Immunohistochemical studies have shown that most peripheral autonomic and sensory ganglia are heterogeneous, consisting of several populations of neurons which can be distinguished by their content of peptide and non-peptide transmitters and transmitter-associated enzymes. Many neurons contain several different potential transmitters, especially neuropeptides. Some neuropeptides have been localized in more than one population of autonomic and sensory neurons. However, the peptide often occurs together with a distinctive combination of additional transmitters in each neuronal class. The precise combination of transmitters found in any individual neuron is highly correlated with the peripheral target of the neuron.

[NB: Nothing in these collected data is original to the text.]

Lemma issue_replays k d :
  declarations h !! k = Some d →
  issue k (partial k) i (history_binding h) (decl_previous d) (decl_payload d) (decl_evidence d) = Ok (d, partial (S k)).
Proof using All.
  intros Hk. destruct (ho_declaration _ _ _ Hh _ _ Hk) as (Hd & _ & _). pose proof (lookup_lt_Some _ _ _ Hk) as Hlt.
  unfold wf, wf_limits in Hlim. destruct_and? Hlim. rewrite in_range_spec in *.
  unfold issue, partial. rewrite (decide_False (P := S k = 0%nat)) by done. rewrite (take_S_r _ _ _ Hk). destruct k as [|k].
  - rewrite !decide_True by done. unfold registry_call, register. rewrite Hfresh, !decide_False by (unfold len in *; lia).
    cbn [fst snd take app]. rewrite Hd. done.
  - rewrite !decide_False by done. assert (∃ c, declarations h !! k = Some c) as [c Hcur] by (apply lookup_lt_is_Some; lia).
    destruct (ho_declaration _ _ _ Hh _ _ Hcur) as (Hce & _ & _). pose proof (ho_changed _ _ _ Hh k c d Hcur Hk) as Hne.
    rewrite Hd at 1. cbn [decl_previous]. rewrite decide_False by done. cbn [ok_or].
    unfold registry_call, revise, latest_declaration. cbn [with_history reg_series]. rewrite lookup_insert_eq.
    cbn [retirement declarations history_series_id history_binding]. rewrite (take_S_r _ _ _ Hcur), last_snoc, <-(take_S_r _ _ _ Hcur).
    rewrite decide_False by (rewrite Hce; cbn; case_decide; intros [[=] _]; lia).
    rewrite decide_False by (rewrite Hce; cbn; intros N; apply N; f_equal; lia).
    rewrite decide_False by done. cbn [with_history reg_limits reg_revision_count reg_store_id].
    rewrite decide_False by (unfold len in *; lia). cbn [fst snd].
    rewrite with_history_again. rewrite Hce. unfold revision_next. cbn.
    rewrite Z.mod_small by (unfold len, usize_max, u64_max in *; lia).
    assert (mkDeclaration (reg_store_id r) i (mkRevision (Z.of_nat k + 1 + 1)) (Some (mkRevision (Z.of_nat (S k))))
      (history_binding h) (decl_payload d) (decl_evidence d) = d) as ->.
    { etrans; [|symmetry; exact Hd]. rewrite decide_False by done. do 2 f_equal. lia. }
    do 3 f_equal. lia.
Qed.
Record registry_pass := mkPass { ps_registry : SeriesRegistry; ps_revisions : Z; ps_previous : option SeriesId }.
Definition decode_series (store_id : StoreId) (max_revisions : Z) (pass : registry_pass) : Decoder registry_pass :=
  let* series_id := decode_id in
  if is_some_and (λ previous, bool_decide (¬ id_lt previous series_id)) (ps_previous pass) then refuse
  else
    let* declaration_count := get_u32 in
    if decide (declaration_count = 0 ∨ declaration_count > Z.max 0 (max_revisions - ps_revisions pass)) then refuse
    else
      let* registry := decode_declarations store_id series_id (Z.to_nat declaration_count) 0 (ps_registry pass) in
      let* registry := decode_retirement series_id registry in
      ret (mkPass registry (ps_revisions pass + declaration_count) (Some series_id)).
Fixpoint decode_all_series (store_id : StoreId) (max_revisions : Z) (count : nat) (pass : registry_pass)
  : Decoder registry_pass :=
  match count with
  | O => ret pass
  | S count => let* pass := decode_series store_id max_revisions pass in decode_all_series store_id max_revisions count pass
  end.

Record DecodedRegistry := mkDecodedRegistry { dr_reference : RegistryReference; dr_registry : SeriesRegistry }.

Definition decode_registry_snapshot (bytes : list byte) : result ManifestStoreError DecodedRegistry :=
  if decide (len bytes < REGISTRY_HEADER_LEN + REGISTRY_CRC_LEN ∨ len bytes > MAX_REGISTRY_SNAPSHOT_BYTES ∨
             slice 0 8 bytes ≠ REGISTRY_MAGIC ∨ u16_at 8 bytes ≠ REGISTRY_VERSION ∨
             u16_at 10 bytes ≠ REGISTRY_HEADER_LEN ∨ ¬ all_zero (slice 60 64 bytes))
  then Err MseInvalidRegistry
  else
    let checksum_offset := len bytes - REGISTRY_CRC_LEN in
    if decide (crc32c (slice 0 checksum_offset bytes) ≠ from_be (slice checksum_offset (len bytes) bytes))
    then Err MseInvalidRegistry
    else
      let! store_id := map_err (λ _, MseInvalidRegistry) (from_bytes (slice 12 28 bytes)) in
      let generation := u64_at 28 bytes in
      let max_series := u32_at 36 bytes in
      let max_revisions := u32_at 40 bytes in
      let series_count := u32_at 44 bytes in
      let revision_count := u32_at 48 bytes in
      let payload_len := u64_at 52 bytes in
      if decide (generation = 0 ∨ max_series > MAX_PERSISTED_REGISTRY_SERIES ∨
                 max_revisions > MAX_PERSISTED_REGISTRY_REVISIONS ∨ series_count > max_series ∨
                 revision_count > max_revisions ∨
                 checked_add usize_max REGISTRY_HEADER_LEN payload_len ≠ Some checksum_offset)
      then Err MseInvalidRegistry
      else
        let registry := registry_new store_id (mkLimits max_series max_revisions) in
        let cursor := cursor_new (slice REGISTRY_HEADER_LEN checksum_offset bytes) in
        let! ' (pass, cursor) := map_err invalid_registry_journal
          (decode_all_series store_id max_revisions (Z.to_nat series_count) (mkPass registry 0 None) cursor) in
        let! _ := map_err invalid_registry_journal (cursor_finish cursor) in
        if decide (ps_revisions pass ≠ revision_count) then Err MseInvalidRegistry
        else
          let! canonical := encode_registry_snapshot generation (snapshot (ps_registry pass)) in
          if decide (canonical ≠ bytes) then Err MseInvalidRegistry
          else Ok (mkDecodedRegistry (mkRegistryReference u8_max generation (len bytes) (crc32c bytes)) (ps_registry pass)).

Definition decode_registry_snapshot_at_slot (bytes : list byte) (slot : Z) : result ManifestStoreError DecodedRegistry :=
  if decide (slot >= 3) then Err MseInvalidRegistry
  else
    let! decoded := decode_registry_snapshot bytes in
    let reference := dr_reference decoded in
    Ok (mkDecodedRegistry (mkRegistryReference slot (rg_generation reference) (rg_length reference) (rg_checksum reference))
      (dr_registry decoded)).
(* ===== verification/Directory.v ===== *)
(** * The store directory beside the journal

    What [och-store/src/manifest.rs] uses of the file system for its reusable
    slots: files created under a staging name, written, synchronized and renamed
    over a slot, files read and removed, and the synchronization of the directory.
    The active journal and its checkpoint stay on the disk of [Disk.v], whose list
    of events decides here too which operation fails; the two parts of the
    directory have different names and are synchronized together. *)

From S2P Require Import Prelude Bytes Layout Commit Journal Active Scan Effects Disk Segment Manifest.

(** ** Files and directory states *)

(** A file whose bytes are [sf_settled] outlives a power loss as it is. *)
Record sfile := mkSfile { sf_data : list byte; sf_settled : bool }.
#[export] Instance sfile_eq_dec : EqDecision sfile.
Proof. solve_decision. Defined.
Definition settled (bytes : list byte) : sfile := mkSfile bytes true.

(** The entries that the directory shows, and those it has shown since it was
    last synchronized. *)
Abbreviation entries := (gmap (list byte) sfile).
Record dir := mkDir { dr_now : entries; dr_past : list entries }.
Record world := mkWorld { w_disk : disk; w_dir : dir }.

(** A changed entry, and a changed file under its entry. *)
Definition relink (now : entries) (d : dir) : dir := mkDir now (dr_now d :: dr_past d).
Definition rewrite_file (name : list byte) (f : sfile) (d : dir) : dir := mkDir (<[name := f]> (dr_now d)) (dr_past d).

(** ** Power loss *)

(** A file that was not settled may hold any bytes. *)
Inductive file_survives : option sfile → option sfile → Prop :=
| survives_absent : file_survives None None
| survives_settled bytes : file_survives (Some (settled bytes)) (Some (settled bytes))
| survives_torn bytes bytes' : file_survives (Some (mkSfile bytes false)) (Some (settled bytes')).
(** Each name keeps its entry or falls back to one since the last
    synchronization, whatever the other names do. *)
Definition dir_survives (d d' : dir) : Prop :=
  dr_past d' = [] ∧ ∀ name, ∃ m, m ∈ dr_now d :: dr_past d ∧ file_survives (m !! name) (dr_now d' !! name).

(** ** Operations *)

Definition dir_op {A} (done : dir → result IoError A * dir) (failed : nat → dir → dir) : M world IoError A := λ w,
  match io_op (λ d, (Ok tt, d)) unchanged (w_disk w) with
  | (Ok _, d) => let '(r, s) := done (w_dir w) in (r, mkWorld d s)
  | (Err error, d) =>
    (Err error, mkWorld d (match dk_events (w_disk w) with
                           | IoFailed written _ :: _ => failed written (w_dir w)
                           | _ => w_dir w
                           end))
  end.
Definition dir_same (_ : nat) (d : dir) : dir := d.

(** [OpenOptions::new().read(true)..open], and with [create_new]. *)
Definition dir_open (name : list byte) : M world IoError () :=
  dir_op (λ d, match dr_now d !! name with
               | Some _ => (Ok tt, d)
               | None => (Err (mkIoError NotFound None), d)
               end) dir_same.
Definition dir_create (name : list byte) : M world IoError () :=
  dir_op (λ d, match dr_now d !! name with
               | Some _ => (Err (mkIoError KindAlreadyExists None), d)
               | None => (Ok tt, relink (<[name := mkSfile [] false]> (dr_now d)) d)
               end) dir_same.
Definition dir_data (d : dir) (name : list byte) : list byte := from_option sf_data [] (dr_now d !! name).
Definition dir_len (name : list byte) : M world IoError Z := dir_op (λ d, (Ok (len (dir_data d name)), d)) dir_same.
Definition dir_read (name : list byte) (n : Z) : M world IoError (list byte) :=
  dir_op (λ d, if decide (n ≤ len (dir_data d name)) then (Ok (slice 0 n (dir_data d name)), d)
               else (Err (mkIoError UnexpectedEof None), d)) dir_same.
(** [write_all] to a file that was just created; a failure may leave a part. *)
Definition dir_write (name bytes : list byte) : M world IoError () :=
  dir_op (λ d, (Ok tt, rewrite_file name (mkSfile bytes false) d))
         (λ written d, rewrite_file name (mkSfile (take written bytes) false) d).
Definition dir_sync_file (name : list byte) : M world IoError () :=
  dir_op (λ d, (Ok tt, rewrite_file name (settled (dir_data d name)) d)) dir_same.
(** A rename or a removal that reports a failure may still have happened. *)
Definition renamed (from to : list byte) (d : dir) : dir :=
  match dr_now d !! from with
  | Some f => relink (<[to := f]> (delete from (dr_now d))) d
  | None => d
  end.
Definition dir_rename (from to : list byte) : M world IoError () :=
  dir_op (λ d, match dr_now d !! from with
               | Some _ => (Ok tt, renamed from to d)
               | None => (Err (mkIoError NotFound None), d)
               end)
         (λ written d, match written with O => d | S _ => renamed from to d end).
Definition removed (name : list byte) (d : dir) : dir := relink (delete name (dr_now d)) d.
Definition dir_remove (name : list byte) : M world IoError () :=
  dir_op (λ d, match dr_now d !! name with
               | Some _ => (Ok tt, removed name d)
               | None => (Err (mkIoError NotFound None), d)
               end)
         (λ written d, match written with O => d | S _ => removed name d end).
(** [directory.sync_all()], of both parts. *)
Definition world_sync : M world IoError () := λ w,
  let '(r, d) := sync_directory (w_disk w) in
  (r, mkWorld d (match r with Ok _ => mkDir (dr_now (w_dir w)) [] | Err _ => w_dir w end)).

(** [.map_err(|error| manifest_io(operation, &error))?]. *)
Abbreviation StoreOp := (M world ManifestStoreError).
Definition mio {A} (operation : ManifestIoOperation) (m : M world IoError A) : StoreOp A :=
  map_err_m (classify_manifest_io operation) m.

(** ** What a directory certainly shows under a name *)

(** [P] of the entry of [name] in every state a power loss can bring back. *)
Definition shows (d : dir) (name : list byte) (P : option sfile → Prop) : Prop :=
  ∀ m, m ∈ dr_now d :: dr_past d → P (m !! name).
(** Settled entries only, or none. *)
Definition stable (P : option sfile → Prop) : Prop := ∀ f, P (Some f) → sf_settled f = true.

Lemma shows_now d name P : shows d name P → P (dr_now d !! name).
Proof. intros H. apply H. by left. Qed.
Lemma shows_weaken d name (P P' : option sfile → Prop) : shows d name P → (∀ o, P o → P' o) → shows d name P'.
Proof. intros H HP m Hm. by apply HP, H. Qed.
Lemma shows_relink d name P now : shows d name P → P (now !! name) → shows (relink now d) name P.
Proof. intros H Hn m [->|Hm]%elem_of_cons; [done|by apply H]. Qed.
Lemma shows_rewrite d name other f P : shows d name P → name ≠ other → shows (rewrite_file other f d) name P.
Proof.
  intros H Hne m [->|Hm]%elem_of_cons; [cbn [rewrite_file dr_now]; rewrite lookup_insert_ne by done; by apply shows_now|].
  apply H. by right.
Qed.
Lemma shows_synced d name (P : option sfile → Prop) : P (dr_now d !! name) → shows (mkDir (dr_now d) []) name P.
Proof. by intros H m [->|[]%elem_of_nil]%elem_of_cons. Qed.

(** A power loss keeps what a directory certainly shows. *)
Lemma shows_survives d d' name P : dir_survives d d' → stable P → shows d name P → P (dr_now d' !! name) ∧ dr_past d' = [].
Proof.
  intros [Hp Hs] Hst H. split; [|done]. destruct (Hs name) as (m & Hm & Hf). specialize (H m Hm).
  destruct Hf as [|bytes|bytes bytes']; [done|done|]. by apply Hst in H.
Qed.

(** ** Rules *)

(** The journal's files stay; directory entries may have been synchronized. *)
Record beside (d d' : disk) : Prop := {
  bs_files : dk_files d' = dk_files d;
  bs_entries : dk_entries d' = dk_entries d ∨ dk_entries d' = dom (dk_files d);
  bs_locked : dk_locked d' = dk_locked d;
  bs_events : dk_events d' `suffix_of` dk_events d }.
#[export] Instance beside_preorder : PreOrder beside.
Proof.
  split; [intros d; split; auto|]. intros d1 d2 d3 [Ef Ee El Es] [Ef' Ee' El' Es'].
  split; [by rewrite Ef'|rewrite Ef in Ee'; destruct Ee' as [->| ->]; auto|by rewrite El'|by trans (dk_events d2)].
Qed.
Lemma aged_beside d d' : aged d d' → beside d d'.
Proof. intros []. split; auto. Qed.

Section rules.
Context {E : Type}.

Lemma outcome_dir_op {A} (f : IoError → E) (done : dir → result IoError A * dir) failed w Q R :
  (∀ d' r s, aged (w_disk w) d' → done (w_dir w) = (r, s) →
     match r with Ok a => Q a (mkWorld d' s) | Err e => R (f e) (mkWorld d' s) end) →
  (∀ n e d', aged (w_disk w) d' → ¬ quiet (w_disk w) → R (f e) (mkWorld d' (failed n (w_dir w)))) →
  outcome (map_err_m f (dir_op done failed)) w Q R.
Proof.
  intros Hq Hr. unfold outcome, map_err_m, dir_op, io_op, unchanged. destruct (dk_events (w_disk w)) as [|[|n e] events] eqn:Ev.
  - specialize (Hq (w_disk w)). destruct (done (w_dir w)) as [[a|e] s]; [apply (Hq (Ok a) s (reflexivity _) eq_refl)|apply (Hq (Err e) s (reflexivity _) eq_refl)].
  - specialize (Hq (mkDisk (dk_files (w_disk w)) (dk_entries (w_disk w)) (dk_locked (w_disk w)) events)).
    assert (aged (w_disk w) (mkDisk (dk_files (w_disk w)) (dk_entries (w_disk w)) (dk_locked (w_disk w)) events)) as Ha
      by (split; try done; rewrite Ev; by exists [IoDone]).
    destruct (done (w_dir w)) as [[a|e] s]; [apply (Hq (Ok a) s Ha eq_refl)|apply (Hq (Err e) s Ha eq_refl)].
  - apply Hr; [|unfold quiet; by rewrite Ev]. split; try done. rewrite Ev. by exists [IoFailed n e].
Qed.

Lemma outcome_world_sync (f : IoError → E) w Q R :
  (∀ d', beside (w_disk w) d' → Q tt (mkWorld d' (mkDir (dr_now (w_dir w)) []))) →
  (∀ e d', beside (w_disk w) d' → ¬ quiet (w_disk w) → R (f e) (mkWorld d' (w_dir w))) →
  outcome (map_err_m f world_sync) w Q R.
Proof.
  intros Hq Hr. unfold outcome, map_err_m, world_sync, sync_directory, io_op, unchanged.
  destruct (dk_events (w_disk w)) as [|[|n e] events] eqn:Ev.
  - apply Hq. split; cbn; auto. rewrite Ev. reflexivity.
  - apply Hq. split; cbn; auto. rewrite Ev. by exists [IoDone].
  - apply Hr; [|unfold quiet; by rewrite Ev]. split; cbn; auto. rewrite Ev. by exists [IoFailed n e].
Qed.
End rules.
(* ===== verification/Publish.v ===== *)
(** * Publishing into reusable slots

    [och-store/src/manifest.rs]: bounded reads of artifacts,
    [publish_reusable_slot] (write a fixed staging file, synchronize it, read it
    back and verify it, rename it over the slot, synchronize the directory), and
    the removal of slots that no manifest names. *)

From S2P Require Import Prelude Bytes Layout Commit Journal Generation Retry Recovery Active Scan Effects Disk Segment Manifest Directory.

(** ** Bounded reads *)

Definition read_required_bounded (name : list byte) (maximum : Z) : StoreOp (list byte) :=
  _ ← mio MioRead (dir_open name);
  length ← mio MioMetadata (dir_len name);
  _ ← refuse_if (length = 0 ∨ length > maximum) MseInvalidInventory;
  mio MioRead (dir_read name length).
Definition read_optional_bounded (name : list byte) (maximum : Z) : StoreOp (option (list byte)) := λ w,
  match read_required_bounded name maximum w with
  | (Ok bytes, w) => (Ok (Some bytes), w)
  | (Err (MseIo evidence), w) =>
    if decide (mio_kind evidence = NotFound) then (Ok None, w) else (Err (MseIo evidence), w)
  | (Err error, w) => (Err error, w)
  end.

(** ** Publication *)

Definition create_staging (name : list byte) : StoreOp () :=
  map_err_m (λ error, if decide (io_kind error = KindAlreadyExists) then MseInterruptedPublication
                      else classify_manifest_io MioCreateArtifact error) (dir_create name).
Definition publish_reusable_slot (staging target bytes : list byte) (maximum : Z)
    (verify : list byte → result ManifestStoreError ()) : StoreOp () :=
  _ ← refuse_if (bytes = [] ∨ len bytes > maximum) MseInvalidOptions;
  _ ← create_staging staging;
  _ ← mio MioWrite (dir_write staging bytes);
  _ ← mio MioSyncArtifact (dir_sync_file staging);
  candidate ← read_required_bounded staging maximum;
  _ ← lift (verify candidate);
  _ ← mio MioPublish (dir_rename staging target);
  mio MioSyncDirectory world_sync.

(** ** Removal of unreferenced slots *)

(** One slot: removed, already absent, or a refusal. *)
Definition remove_slot (name : list byte) : StoreOp bool := λ w,
  match dir_remove name w with
  | (Ok _, w) => (Ok true, w)
  | (Err error, w) =>
    if decide (io_kind error = NotFound) then (Ok false, w) else (Err (classify_manifest_io MioRemove error), w)
  end.
(** The loop over the slots of one kind; [used] says that a manifest names it. *)
Fixpoint remove_slots (names : list (list byte)) (slot : Z) (used : Z → bool) (removed : bool) : StoreOp bool :=
  match names with
  | [] => mret removed
  | name :: names =>
    if used slot then remove_slots names (slot + 1) used removed
    else gone ← remove_slot name; remove_slots names (slot + 1) used (removed || gone)
  end.
Definition sync_if (removed : bool) : StoreOp () := if removed then mio MioSyncDirectory world_sync else mret tt.
Definition remove_unreferenced (names : list (list byte)) (used : Z → bool) : StoreOp () :=
  removed ← remove_slots names 0 used false;
  sync_if removed.

(** The two manifest slots. *)
Abbreviation manifest_slots := (option ManifestRecord * option ManifestRecord)%type.
Definition slot_list (slots : manifest_slots) : list ManifestRecord := option_list slots.1 ++ option_list slots.2.
Definition names_retry_slot (slots : manifest_slots) (slot : Z) : bool :=
  existsb (λ m, bool_decide (rs_slot (RetryCodec.ra_public (mf_retry m)) = slot)) (slot_list slots).
Definition names_catalog_slot (slots : manifest_slots) (slot : Z) : bool :=
  existsb (λ m, is_some_and (λ c, bool_decide (cat_slot c = slot)) (mf_catalog m)) (slot_list slots).
Definition remove_unreferenced_retry_slots (slots : manifest_slots) : StoreOp () :=
  remove_unreferenced RETRY_SLOT_NAMES (names_retry_slot slots).
Definition remove_unreferenced_catalog_slots (slots : manifest_slots) : StoreOp () :=
  remove_unreferenced CATALOG_SLOT_NAMES (names_catalog_slot slots).

(** The report generation of one referenced recovery slot, after its checks. *)
Definition referenced_report_generation (store_id : Identity.StoreId) (reference : RecoveryReference) : StoreOp Z :=
  bytes ← read_required_bounded (nth (Z.to_nat (rr_slot reference)) RECOVERY_SLOT_NAMES []) RECOVERY_STATE_LEN;
  _ ← refuse_if (Crc.crc32c bytes ≠ rr_checksum reference) MseInvalidManifest;
  report ← lift (map_err map_recovery_codec (decode_recovery_state bytes store_id));
  mret (rp_report_generation report).
Fixpoint map_generations (store_id : Identity.StoreId) (references : list RecoveryReference) : StoreOp (list Z) :=
  match references with
  | [] => mret []
  | reference :: references =>
    g ← referenced_report_generation store_id reference;
    gs ← map_generations store_id references;
    mret (g :: gs)
  end.
Definition max_generation (gs : list Z) : option Z :=
  foldl (λ acc g, Some (from_option (Z.max g) g acc)) None gs.
(** One recovery slot that no manifest names: an older report is removed, a
    report that is not older is a refusal. *)
Definition remove_recovery_slot (name : list byte) (store_id : Identity.StoreId) (latest : option Z) : StoreOp bool :=
  present ← read_optional_bounded name RECOVERY_STATE_LEN;
  match present with
  | None => mret false
  | Some bytes =>
    report ← lift (map_err map_recovery_codec (decode_recovery_state bytes store_id));
    _ ← refuse_if (negb (is_some_and (λ latest, bool_decide (rp_report_generation report < latest)) latest))
          MseInvalidManifest;
    _ ← mio MioRemove (dir_remove name);
    mret true
  end.
Fixpoint remove_recovery_slots (names : list (list byte)) (slot : Z) (used : list RecoveryReference)
    (store_id : Identity.StoreId) (latest : option Z) (removed : bool) : StoreOp bool :=
  match names with
  | [] => mret removed
  | name :: names =>
    if existsb (λ r, bool_decide (rr_slot r = slot)) used
    then remove_recovery_slots names (slot + 1) used store_id latest removed
    else
      gone ← remove_recovery_slot name store_id latest;
      remove_recovery_slots names (slot + 1) used store_id latest (removed || gone)
  end.
Definition remove_unreferenced_recovery_slots (slots : manifest_slots) (store_id : Identity.StoreId) : StoreOp () :=
  let referenced := omap mf_recovery (slot_list slots) in
  generations ← map_generations store_id referenced;
  removed ← remove_recovery_slots RECOVERY_SLOT_NAMES 0 referenced store_id (max_generation generations) false;
  sync_if removed.

(** ** Lemmas: reads leave the directory alone *)

(** Only events passed: neither part of the directory changed. *)
Definition idle (w w' : world) : Prop := aged (w_disk w) (w_disk w') ∧ w_dir w' = w_dir w.
#[export] Instance idle_preorder : PreOrder idle.
Proof.
  split; [intros w; by split|]. intros w1 w2 w3 [Ha E] [Ha' E']. split; [by trans (w_disk w2)|by rewrite E'].
Qed.

Section reads.
Context {E : Type}.

Lemma outcome_dir_look {A} (f : IoError → E) (done : dir → result IoError A * dir) w Q R :
  (done (w_dir w)).2 = w_dir w →
  (∀ a w', idle w w' → (done (w_dir w)).1 = Ok a → Q a w') → (∀ e w', idle w w' → R e w') →
  outcome (map_err_m f (dir_op done dir_same)) w Q R.
Proof.
  intros Hs Hq Hr. apply outcome_dir_op.
  - intros d' r s Ha Ed. rewrite Ed in Hs, Hq. cbn in Hs, Hq. subst s. destruct r as [a|e]; [by apply Hq|by apply Hr].
  - intros n e d' Ha _. by apply Hr.
Qed.
End reads.

Lemma outcome_read_required name maximum w (Q : list byte → world → Prop) R :
  (∀ bytes w', idle w w' → is_Some (dr_now (w_dir w) !! name) → bytes = dir_data (w_dir w) name →
     0 < len bytes ≤ maximum → Q bytes w') →
  (∀ e w', idle w w' → R e w') →
  outcome (read_required_bounded name maximum) w Q R.
Proof.
  intros Hq Hr. unfold read_required_bounded. rewrite outcome_bind. apply outcome_dir_look; [by destruct (dr_now _ !! name)| |done].
  intros [] w1 H1 Ho. assert (is_Some (dr_now (w_dir w) !! name)) as Hn by (destruct (dr_now (w_dir w) !! name); [by eexists|done]).
  rewrite outcome_bind. apply outcome_dir_look; [done| |intros e w2 H2; apply Hr; by trans w1].
  intros n w2 H2 [= <-]. rewrite outcome_bind, outcome_refuse. destruct H1 as [A1 E1], H2 as [A2 E2].
  pose proof (len_nonneg (dir_data (w_dir w1) name)). split; [intros _; apply Hr; split; [by trans (w_disk w1)|congruence]|].
  intros Hc. apply outcome_dir_look; [by case_decide| |].
  - intros bytes w3 [A3 E3] Hb. case_decide; [|done]. injection Hb as <-.
    rewrite E2, E1 in *. rewrite slice_all by done. apply Hq; [split; [by trans (w_disk w2); [trans (w_disk w1)|]|congruence]|done|done|lia].
  - intros e w3 [A3 E3]. apply Hr. split; [by trans (w_disk w2); [trans (w_disk w1)|]|congruence].
Qed.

This indicates that immunohistochemically defined neuronal populations represent distinct functional classes of neurons. In an increasing number of cases, many of the potential transmitters contained in a particular neuron have been shown to be released from the nerve terminals, and to contribute to presynaptic or postsynaptic effects of nerve activation. Despite this association between the combination of potential transmitters contained in a neuron, and the function of the neuron, not all transmitters or transmitter-associated enzymes are expressed equally at all times in the life of a neuron: the levels of some substances change dramatically during development; some are detected only after experimental alteration of the environment of the developing or mature neurons. Taken together, these results indicate that, during development, pathway-specific information influences the differentiation of peripheral autonomic and sensory neurons. Furthermore, the expression of neuropeptides and transmitter-associated enzymes in a particular neuron appears to be under continuous regulation. These phenomena demonstrate the complexity and precision involved in development and maintenance of the peripheral autonomic and sensory nervous systems.